Jak poinformował w sobotę Scotland Yard, londyńska policja utrzymała kontrowersyjną regułę "strzelać, by zabić". Zasada ta pozwala na strzelanie i pozbawienie życia osobom stwarzającym potencjalne zagrożenie, np. samobójczymi zamachowcami.
Dyskusja na temat tej zasady rozpoczęła się po omyłkowym zastrzeleniu Brazylijczyka, który nie zatrzymał się na komendę policji i mógł według nich być zamachowcem. Później okazało się, że zabity podjął próbę ucieczki z powodu nieważnej wizy.
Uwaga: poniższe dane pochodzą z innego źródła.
Lemma pipe_update_inv s i p p' c :
  wait_inv s -> pipes s !! i = Some p -> clock s <= c -> edge_step s p p' c ->
  walking (Sys (<[i := p']> (pipes s)) c) i (worker p') (waiting_on p') (stamp p') ->
  wait_inv (Sys (<[i := p']> (pipes s)) c).
Proof.
  intros [Hc Hd Hw] Hi Hle He Hwalk. assert (Hlt : i < length (pipes s)) by (by eapply lookup_lt_Some).
  assert (Hlook : forall j q, <[i := p']> (pipes s) !! j = Some q -> (j = i /\ q = p') \/ (j <> i /\
  pipes s !! j = Some q)) by (intros j q; rewrite list_lookup_insert_Some; naive_solver). split; simpl.
  - intros j q k Hq Hk. rewrite length_insert. destruct (Hlook j q Hq) as [[-> ->]|[Hne Hq']]; [|destruct (Hc j q k Hq' Hk); lia].
    destruct He as [[H1 H2]|[H1|(H1 & H2 & H3 & H4)]].
    + rewrite H1 in Hk. destruct (Hc i p k Hi Hk). lia.
    + congruence.
    + specialize (H4 k Hk). lia.
  - assert (Hnew : forall q j, pipes s !! j = Some q -> is_Some (waiting_on q) -> is_Some (waiting_on p') -> stamp p' = stamp q -> j = i).
    { intros q j Hq [x Hx] Hp' Hst. destruct He as [[H1 H2]|[H1|(H1 & H2 & H3 & H4)]]; [rewrite H1 in Hp'; by apply (Hd j i q p);
      [..|congruence]|rewrite H1 in Hp'; by destruct Hp'|destruct (Hc j q x Hq Hx); lia]. }
    intros j k q r Hq Hr Hwq Hwr Hst. destruct (Hlook j q Hq) as [[-> ->]|[Hne Hq']], (Hlook k r Hr) as [[-> ->]|[Hne' Hr']];
    [done|symmetry; by apply (Hnew r)|by apply (Hnew q)|by apply (Hd j k q r)].
  - intros j q Hq. destruct (Hlook j q Hq) as [[-> ->]|[Hne Hq']]; [done|]. destruct (waiting_on q) as [x|] eqn:Ex.
    + rewrite <- Ex. apply (walking_shrinks s); [|by apply Hw]. apply (edge_shrinks s i p); [done|done|]. destruct (Hc j q x Hq' Ex). lia.
    + pose proof (Hw j q Hq') as Hwq. rewrite Ex in Hwq. destruct (worker q) as [| |o fr|o fr peer sub [k|] seen|o fr peer sub|];
      simpl in *; by destruct Hwq.
Qed.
Rzeczniczka londyńskiej policji powiedziała, że "w polityce stosowania tej reguły zaszła jedna lub dwie drobne zmiany, ale główna zasada działania pozostała ta sama." Odmówiła jednak podania jakie dokładnie są to zmiany.
"Nadal będziemy stosować regułę, na którą decydujemy się w ostateczności, aby zatrzymać zamachowców-samobójców" – skomentował szef policji Ian Blair dla dziennika Daily Mail.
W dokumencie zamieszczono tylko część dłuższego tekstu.